The United States has assured the Philippines that it acknowledges the importance of the Mutual Defense Treaty both countries forged in 1951 and its application to armed attacks against the Philippine military, public vessels and aircraft in the Pacific and South China Sea.
US Secretary of State Antony Blinken made the assurance in a call with Foreign Secretary Teodoro Locsin Jr. on Wednesday after Manila lodged a diplomatic protest over China’s passing of a law allowing its coast guard to open fire on foreign vessels, describing it as a “threat of war.”
China passed the legislation on Friday allowing its coast guard to use “all necessary means” to stop or prevent threats from foreign vessels, including demolishing other countries’ structures built on Chinese-claimed reefs.
“Secretary Blinken stressed the importance of the Mutual Defense Treaty for the security of both nations, and its clear application to armed attacks against the Philippine Armed Forces, public vessels, or aircraft in the Pacific, which includes the South China Sea,” the state department said.
Renewed interest
“Secretary Blinken pledged to stand with Southeast Asian claimants in the face of (the People’s Republic of China’s) pressure,” it said, referring to other countries with claims in the South China Sea: Brunei, Vietnam, Malaysia and Taiwan.

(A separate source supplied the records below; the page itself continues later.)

(* ===== verification/BuildLog.v ===== *)
(** * What a build reports

    The events [Build] (internal/merge/pipeline.go) logs next to the
    configuration it returns, and what they account for: a rule that a source
    defines is served under that source's name, or announced as dropped or
    redirected, or is the source's trailing rule. *)
From stdpp Require Import base gmap sets list strings sorting.
From Stdlib Require Import ZArith Lia Ascii.
From S2P Require Import Prelude GoStrings GoSort GoTime GoFloat Headers DailySpend Traffic.
From S2P Require Import Yaml Namespace Subscriptions CustomRules Proxies Rules ProxyGroups Fanout.
From S2P Require Import RuleSet Prune Region Pipeline BuildProofs.

Inductive buildEvent :=
| RegionUnmapped (fragment : string)
| ContinentUnmapped (country : string)
| FanoutEmitted (own skipped targets emitted : nat)
| SpendSaveFailed (err : string)
| GroupsPruned (count : nat) (removed : list string) (retargeted : nat)
| RuleRetargeted (index : nat) (oldTarget newTarget : string)
| RulesetRuleDropped (source provider rule : string)
| RulesetProviderSkipped (source provider : string)
| RulesetMerged (providers dropped skipped : nat).

#[export] Instance buildEvent_eq_dec : EqDecision buildEvent.
Proof. solve_decision. Defined.

(** A logger that reports each string once. *)
Definition firstSeen (calls : list string) : list string :=
  foldl (fun seen x => if bool_decide (x ∈ seen) then seen else seen ++ [x]) [] calls.

(** The rule providers skipped while the sources are namespaced. *)
Definition skippedProviders (sm : sourceMaps) (contributing : list string) : list buildEvent :=
  mjoin (map (fun name =>
    match smProviders sm !! name with
    | Some raw => map (fun s => RulesetProviderSkipped name (srpProvider s)) (RewriteSourceRuleProviders name (Some raw)).2
    | None => []
    end) contributing).
Lemma allowance_exact (perSource : gmap string SubscriptionUserinfo) (now : Time) :
  zsum (map remainingOf (map_to_list perSource).*2) < 2 ^ 63 ->
  0 <= allowanceOf perSource now
  /\ wrap64 (PerDayRateBytes (ComputeDailyAllowance perSource now) + NoExpiryRemainingBytes (ComputeDailyAllowance perSource now))
     = allowanceOf perSource now.
Proof.
  intros Hb. destruct (allowance_sums perSource now) as (-> & ->). unfold allowanceOf.
  assert (0 <= zsum (map (dailyRate (Unix now)) (map_to_list perSource).*2) /\ 0 <= zsum (map freePool (map_to_list perSource).*2)
    /\ zsum (map (fun ui => dailyRate (Unix now) ui + freePool ui) (map_to_list perSource).*2)
       = zsum (map (dailyRate (Unix now)) (map_to_list perSource).*2) + zsum (map freePool (map_to_list perSource).*2)
    /\ zsum (map (dailyRate (Unix now)) (map_to_list perSource).*2) + zsum (map freePool (map_to_list perSource).*2)
       <= zsum (map remainingOf (map_to_list perSource).*2)) as (H1 & H2 & -> & H3).
  { clear Hb. induction (map_to_list perSource).*2 as [|ui l IH]; [done|]. cbn [map]. rewrite !zsum_cons.
    pose proof (contribution_bounds ui (Unix now)). lia. }
  rewrite !wrap64_id; unfold in_int64; rewrite ?wrap64_id; unfold in_int64; lia.
Qed.

(** The header composed from a snapshot. *)
Definition header_of (h : ServedTrafficHeader) (s : Snapshot) (order : list (string * SubscriptionUserinfo)) : Prop :=
  DailyAllowanceBytes h = AllowanceTodayBytes s /\ UsedTodayBytes h = ComputeUsedToday order (Some s)
  /\ TotalBytes h = wrap64 (AllowanceTodayBytes s + ComputeUsedToday order (Some s)) /\ SnapshotLocalDate h = LocalDate s.

(** Composing opens a day when there is no snapshot, or one of another day. *)
Lemma compose_opens (perSource : gmap string SubscriptionUserinfo) (order : list (string * SubscriptionUserinfo)) (nowA now : Time)
    (snap : option Snapshot) (loc : option Location) :
  perSource <> ∅ -> sane_sources perSource -> IsRolloverNeeded snap now loc = true ->
  let s := CaptureSnapshot perSource (allowanceOf perSource nowA) now loc in
  exists h, ComposeServedTrafficHeaderWithSpend perSource order nowA now snap loc = (Some h, Some s)
    /\ RolloverFired h = true /\ header_of h s order.
Proof.
  intros Hne (_ & Hb & _) Hr s. unfold ComposeServedTrafficHeaderWithSpend.
  destruct (Nat.eqb_spec (size perSource) 0) as [E|_]; [by apply map_size_empty_inv in E|]. rewrite Hr.
  rewrite (proj2 (allowance_exact perSource nowA Hb)). fold s.
  destruct (SplitUsedToday _ _ _) as [up down]. eexists.
  split; [reflexivity|]. split; [done|]. by split_and!.
Qed.

(** Otherwise it reads the snapshot. *)
Lemma compose_open (perSource : gmap string SubscriptionUserinfo) (order : list (string * SubscriptionUserinfo)) (nowA now : Time)
    (s : Snapshot) (loc : option Location) :
  perSource <> ∅ -> IsRolloverNeeded (Some s) now loc = false ->
  exists h, ComposeServedTrafficHeaderWithSpend perSource order nowA now (Some s) loc = (Some h, Some s)
    /\ RolloverFired h = false /\ header_of h s order.
Proof.
  intros Hne Hr. unfold ComposeServedTrafficHeaderWithSpend.
  destruct (Nat.eqb_spec (size perSource) 0) as [E|_]; [by apply map_size_empty_inv in E|]. rewrite Hr.
  destruct (SplitUsedToday _ _ _) as [up down]. eexists. split; [reflexivity|]. split; [done|]. by split_and!.
Qed.

(** What the sources have used since an earlier reading; one that was not there
    or whose counter went back counts for nothing. *)
Definition spentSince (opening current : gmap string SubscriptionUserinfo) : Z :=
  zsum (map (fun kv => match opening !! kv.1 with
                       | Some ui => Z.max 0 (usage kv.2 - usage ui)
                       | None => 0
                       end) (map_to_list current)).

Lemma spentSince_self (current : gmap string SubscriptionUserinfo) : spentSince current current = 0.
Proof.
  unfold spentSince. assert (forall kv, kv ∈ map_to_list current -> current !! kv.1 = Some kv.2) as H
    by (intros [k ui]; apply elem_of_map_to_list).
  induction (map_to_list current) as [|kv l IH]; [done|]. cbn [map]. rewrite zsum_cons, (H kv) by (by left).
  rewrite IH by (intros kv' ?; apply H; by right). lia.
Qed.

The United States also sent the aircraft carrier Theodore Roosevelt on a so-called freedom of navigation mission in the South China Sea. China on Tuesday said it would hold military drills of its own this week.
Blinken, who took office this week in Democratic President Joe Biden’s administration, “underscored that the United States rejects China’s maritime claims in the South China Sea to the extent they exceed the maritime zones that China is permitted to claim under international law.”
In multiple calls and statements, Biden and his top security officials have underscored support for Japan, South Korea and Taiwan, signaling Washington’s rejection of China’s disputed territorial claims in those areas.The state department also warned China about menacing Taiwan after it repeatedly sent more than a dozen military fighters and bombers through the island’s air defense zone.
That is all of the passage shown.